__WORK TO COMPLETE__. Of the records that follow, copy only the lines from the line containing "Hypothesis HLit : forall l, P (JLit l)." to the line containing "(** * Lane routing", both included, exactly as written.

__RECORDS FOR THE EXERCISE__.
Lemma skip_parts_fuel f : forall g,
  (forall p d, (2 * length p + 1 <= f)%nat -> (2 * length p + 1 <= g)%nat ->
     skip_value f p d = skip_value g p d) /\
  (forall p d, (2 * length p + 2 <= f)%nat -> (2 * length p + 2 <= g)%nat ->
     skip_elements f p d = skip_elements g p d) /\
  (forall p d, (2 * length p + 2 <= f)%nat -> (2 * length p + 2 <= g)%nat ->
     skip_members f p d = skip_members g p d).
Proof.
  induction f as [|f IH]; intros g; [repeat split; lia|].
  destruct g as [|g]; [repeat split; lia|]. destruct (IH g) as (IHv & IHe & IHm). clear IH.
  split; [|split]; intros p d Hf Hg; cbn [skip_value skip_elements skip_members].
  - pose proof (ws_length p) as Hw. destruct (ws p) as [|c r] eqn:Ew; [done|]. cbn in Hw.
    destruct (c =? 34); [done|].
    pose proof (ws_length r) as Hr.
    destruct (c =? ch "{"); [|destruct (c =? ch "["); [|done]]; (destruct (_ <=? d); [done|]);
      (destruct (ws r) as [|e r']; [done|]); cbn in Hr; (destruct (e =? _); [done|]);
      [apply IHm|apply IHe]; cbn [length]; lia.
  - rewrite IHv by lia. destruct (skip_value g p (d + 1)) as [p1|] eqn:E; [|done].
    apply skip_value_eats, eats_length in E. pose proof (ws_length p1) as Hw.
    destruct (ws p1) as [|c r]; [done|]. cbn in Hw. destruct (c =? ch "]"); [done|].
    destruct (negb _); [done|]. apply IHe; lia.
  - destruct (string_ p) as [[k p1]|] eqn:E; [|done]. apply string_eats, eats_length in E.
    pose proof (ws_length p1) as Hw. destruct (ws p1) as [|c r]; [done|]. cbn in Hw.
    destruct (negb _); [done|]. rewrite IHv by lia.
    destruct (skip_value g r (d + 1)) as [p2|] eqn:E2; [|done].
    apply skip_value_eats, eats_length in E2. pose proof (ws_length p2) as Hw2.
    destruct (ws p2) as [|c2 r2]; [done|]. cbn in Hw2. destruct (c2 =? ch "}"); [done|].
    destruct (negb _); [done|]. apply IHm; lia.
Qed.

(** The three functions at a fuel that is always enough. *)
Definition value_at (p : list Z) (d : Z) := skip_value (2 * length p + 1) p d.
Definition elements_at (p : list Z) (d : Z) := skip_elements (2 * length p + 2) p d.
Definition members_at (p : list Z) (d : Z) := skip_members (2 * length p + 2) p d.
Arguments value_at : simpl never.
Arguments elements_at : simpl never.
Arguments members_at : simpl never.

Lemma skip_value_at f p d : (2 * length p + 1 <= f)%nat -> skip_value f p d = value_at p d.
Proof. intros H. by apply (skip_parts_fuel f). Qed.
Lemma skip_elements_at f p d : (2 * length p + 2 <= f)%nat -> skip_elements f p d = elements_at p d.
Proof. intros H. by apply (skip_parts_fuel f). Qed.
Lemma skip_members_at f p d : (2 * length p + 2 <= f)%nat -> skip_members f p d = members_at p d.
Proof. intros H. by apply (skip_parts_fuel f). Qed.
Lemma skip_at p : skip p = value_at p 0.
Proof. done. Qed.

(** Their equations, without fuel: the recursion of the source. *)
Lemma elements_at_eq p d :
  elements_at p d =
  match value_at p (d + 1) with
  | None => None
  | Some p =>
      match ws p with
      | c :: r =>
          if c =? ch "]" then Some r
          else if negb (c =? ch ",") then None
          else elements_at r d
      | [] => None
      end
  end.
Proof.
  unfold elements_at at 1. replace (2 * length p + 2)%nat with (S (2 * length p + 1)) by lia.
  cbn [skip_elements]. fold (value_at p (d + 1)). destruct (value_at p (d + 1)) as [p1|] eqn:E; [|done].
  apply skip_value_eats, eats_length in E. pose proof (ws_length p1). destruct (ws p1) as [|c r]; [done|].
  destruct (c =? _); [done|]. destruct (negb _); [done|]. cbn in *. apply skip_elements_at. lia.
Qed.

Lemma members_at_eq p d :
  members_at p d =
  match string_ p with
  | None => None
  | Some (_, p) =>
      match ws p with
      | c :: r =>
          if negb (c =? ch ":") then None
          else
            match value_at r (d + 1) with
            | None => None
            | Some p =>
                match ws p with
                | c :: r =>
                    if c =? ch "}" then Some r
                    else if negb (c =? ch ",") then None
                    else members_at r d
                | [] => None
                end
            end
      | [] => None
      end
  end.
Proof.
  unfold members_at at 1. replace (2 * length p + 2)%nat with (S (2 * length p + 1)) by lia.
  cbn [skip_members]. destruct (string_ p) as [[k p1]|] eqn:E; [|done].
  apply string_eats, eats_length in E.
  pose proof (ws_length p1). destruct (ws p1) as [|c r]; [done|]. cbn in *.
  destruct (negb _); [done|]. rewrite skip_value_at by lia.
  destruct (value_at r (d + 1)) as [p2|] eqn:E2; [|done]. apply skip_value_eats, eats_length in E2.
  pose proof (ws_length p2). destruct (ws p2) as [|c2 r2]; [done|]. cbn in *.
  destruct (c2 =? _); [done|]. destruct (negb _); [done|]. apply skip_members_at. lia.
Qed.

(** A container at depth [d], behind its opening bracket. *)
Lemma value_at_array r d : value_at (ch "[" :: r) d =
  if MAX_NESTING <=? d then None
  else match ws r with
       | e :: r' => if e =? ch "]" then Some r' else elements_at (e :: r') d
       | [] => None
       end.
Proof.
  unfold value_at. replace (2 * length (ch "[" :: r) + 1)%nat with (S (2 * length r + 2)) by (cbn; lia).
  cbn [skip_value]. change (ws (ch "[" :: r)) with (ch "[" :: r). cbv iota zeta.
  change (ch "[" =? 34) with false. change (ch "[" =? ch "{") with false.
  change (ch "[" =? ch "[") with true. cbv iota. destruct (_ <=? d); [done|].
  pose proof (ws_length r). destruct (ws r) as [|e r']; [done|]. cbn in *.
  destruct (e =? _); [done|]. apply skip_elements_at. cbn. lia.
Qed.

Lemma value_at_object r d : value_at (ch "{" :: r) d =
  if MAX_NESTING <=? d then None
  else match ws r with
       | e :: r' => if e =? ch "}" then Some r' else members_at (e :: r') d
       | [] => None
       end.
Proof.
  unfold value_at. replace (2 * length (ch "{" :: r) + 1)%nat with (S (2 * length r + 2)) by (cbn; lia).
  cbn [skip_value]. change (ws (ch "{" :: r)) with (ch "{" :: r). cbv iota zeta.
  change (ch "{" =? 34) with false. change (ch "{" =? ch "{") with true. cbv iota.
  destruct (_ <=? d); [done|].
  pose proof (ws_length r). destruct (ws r) as [|e r']; [done|]. cbn in *.
  destruct (e =? _); [done|]. apply skip_members_at. cbn. lia.
Qed.

Lemma value_at_string r d : value_at (34 :: r) d =
  match string_ (34 :: r) with Some (_, q) => Some q | None => None end.
Proof.
  unfold value_at. replace (2 * length (34%Z :: r) + 1)%nat with (S (2 * length r + 2)) by (cbn; lia).
  cbn [skip_value]. change (ws (34 :: r)) with (34 :: r). cbv iota.
  change (34 =? 34) with true. cbv iota. by destruct (string_ _) as [[s q]|].
Qed.
(** One escaped byte is read back as that byte. *)
Lemma loop_escape_byte c p b : 0 < c < 256 -> loop_at (escape_byte c ++ p) b = loop_at p (b ++ [c]).
Proof.
  intros Hc. unfold loop_at at 1.
  destruct (escape_byte_cases c Hc) as [[-> Hq]|[(e & -> & He & Hu & _)|[[-> Hlt]|[-> (Hq & Hs & _)]]]].
  - cbn [app string_loop]. change (ch "\" =? 34) with false.
    change (negb (ch "\" =? ch "\")) with false. cbv iota.
    destruct Hq as [-> | ->];
      [change (34 =? ch "u") with false; change (simple_escape 34) with (Some 34)
      |change (92 =? ch "u") with false; change (simple_escape 92) with (Some 92)];
      cbv iota; apply string_loop_at; cbn; lia.
  - cbn [app string_loop]. change (ch "\" =? 34) with false.
    change (negb (ch "\" =? ch "\")) with false. cbv iota. rewrite Hu, He.
    apply string_loop_at. cbn. lia.
  - set (t := [_; _; _; _; _; _]). cbn [string_loop]. unfold t at 2. cbn [app].
    change (ch "\" =? 34) with false. change (negb (ch "\" =? ch "\")) with false.
    change (ch "u" =? ch "u") with true. cbv iota.
    unfold unicode_escape. unfold t at 2. rewrite u16_control by lia.
    unfold is_high. destruct (Z.leb_spec 0xd800 c); [lia|]. cbn [andb].
    rewrite utf8_put_ascii by lia. apply string_loop_at. cbn. lia.
  - cbn [app string_loop]. destruct (Z.eqb_spec c 34); [done|].
    destruct (Z.eqb_spec c (ch "\")); [done|]. cbn [negb]. apply string_loop_at. cbn. lia.
Qed.

Lemma loop_escaped s rest b : cstring s ->
  loop_at (concat (map escape_byte s) ++ 34 :: rest) b = Some (c_str (b ++ s), rest).
Proof.
  intros Hs. revert b. induction Hs as [|c s Hc Hs IH]; intros b; cbn [map concat].
  - by rewrite app_nil_r.
  - rewrite <- app_assoc, loop_escape_byte by done. rewrite IH, <- app_assoc. done.
Qed.

Lemma string_escape s rest : cstring s -> string_ (escape s ++ rest) = Some (s, rest).
Proof.
  intros Hs. unfold escape, string_. rewrite <- !app_assoc. cbn [app ws].
  change (isspace 34) with false. cbv iota. change (34 =? 34) with true. cbv iota.
  fold (loop_at (concat (map escape_byte s) ++ 34 :: rest) []). rewrite loop_escaped by done.
  cbn [app]. by rewrite c_str_id.
Qed.

(** ** A syntax of JSON values *)

Inductive literal := LTrue | LFalse | LNull.

(** A number text: sign, digits, fraction and exponent. *)
Record numeral := Numeral {
  n_neg : bool;
  n_int : list Z;
  n_frac : option (list Z);
  n_exp : option (bool * option bool * list Z)
}.

Unset Elimination Schemes.
Inductive json :=
| JLit (l : literal)
| JNum (n : numeral)
| JStr (s : list Z)
| JArr (l : list json)
| JObj (m : list (list Z * json)).
Set Elimination Schemes.

Section JsonInd.
Variable P : json -> Prop.
Hypothesis HLit : forall l, P (JLit l).
Hypothesis HNum : forall n, P (JNum n).
Hypothesis HStr : forall s, P (JStr s).
Hypothesis HArr : forall l, Forall P l -> P (JArr l).
Hypothesis HObj : forall m, Forall (fun kv => P kv.2) m -> P (JObj m).

Fixpoint json_ind' (j : json) : P j :=
  match j with
  | JLit l => HLit l
  | JNum n => HNum n
  | JStr s => HStr s
  | JArr l =>
      HArr l ((fix go l : Forall P l :=
                 match l with
                 | [] => Forall_nil_2 _
                 | j :: l => Forall_cons_2 _ _ _ (json_ind' j) (go l)
                 end) l)
  | JObj m =>
      HObj m ((fix go m : Forall (fun kv => P kv.2) m :=
                 match m with
                 | [] => Forall_nil_2 _
                 | (k, j) :: m => Forall_cons_2 _ (k, j) _ (json_ind' j) (go m)
                 end) m)
  end.
End JsonInd.
(* ===== verification/Route.v ===== *)
(** * Lane routing of the server (ds4_server.c)

    The requirements of a parsed request, the pure lane decision shared by the
    worker and the continuous admission, and the batchability predicates it
    replaced. *)

From S2P Require Import Prelude Float64.

(** ** Requests *)
Inductive api_style := API_OPENAI | API_ANTHROPIC | API_RESPONSES.
Inductive req_kind := REQ_CHAT | REQ_COMPLETION.
Inductive wire_surface :=
| WIRE_OPENAI_CHAT | WIRE_OPENAI_COMPLETION | WIRE_ANTHROPIC | WIRE_RESPONSES.

#[export] Instance api_style_eq_dec : EqDecision api_style.
Proof. solve_decision. Defined.
#[export] Instance req_kind_eq_dec : EqDecision req_kind.
Proof. solve_decision. Defined.
#[export] Instance wire_surface_eq_dec : EqDecision wire_surface.
Proof. solve_decision. Defined.

(** The fields of [request] that routing reads; [think_mode] is 0 for
    DS4_THINK_NONE and lists are represented by their lengths. *)
Record request := Request {
  kind : req_kind;
  api : api_style;
  max_tokens : Z;
  max_tokens_set : bool;
  temperature : spec_float;
  stream : bool;
  return_token_ids : bool;
  think_mode : Z;
  has_tools : bool;
  stops_len : Z;
  responses_requires_live_tool_state : bool;
  responses_requires_live_reasoning : bool;
  anthropic_requires_live_tool_state : bool;
  live_state_bank_owned : bool;
  images_len : Z;
  prompt_len : Z;
  needs : Z
}.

__RESPONSE TO THIS EXERCISE__.
Hypothesis HLit : forall l, P (JLit l).
Hypothesis HNum : forall n, P (JNum n).
Hypothesis HStr : forall s, P (JStr s).
Hypothesis HArr : forall l, Forall P l -> P (JArr l).
Hypothesis HObj : forall m, Forall (fun kv => P kv.2) m -> P (JObj m).

Fixpoint json_ind' (j : json) : P j :=
  match j with
  | JLit l => HLit l
  | JNum n => HNum n
  | JStr s => HStr s
  | JArr l =>
      HArr l ((fix go l : Forall P l :=
                 match l with
                 | [] => Forall_nil_2 _
                 | j :: l => Forall_cons_2 _ _ _ (json_ind' j) (go l)
                 end) l)
  | JObj m =>
      HObj m ((fix go m : Forall (fun kv => P kv.2) m :=
                 match m with
                 | [] => Forall_nil_2 _
                 | (k, j) :: m => Forall_cons_2 _ (k, j) _ (json_ind' j) (go m)
                 end) m)
  end.
End JsonInd.
(* ===== verification/Route.v ===== *)
(** * Lane routing of the server (ds4_server.c)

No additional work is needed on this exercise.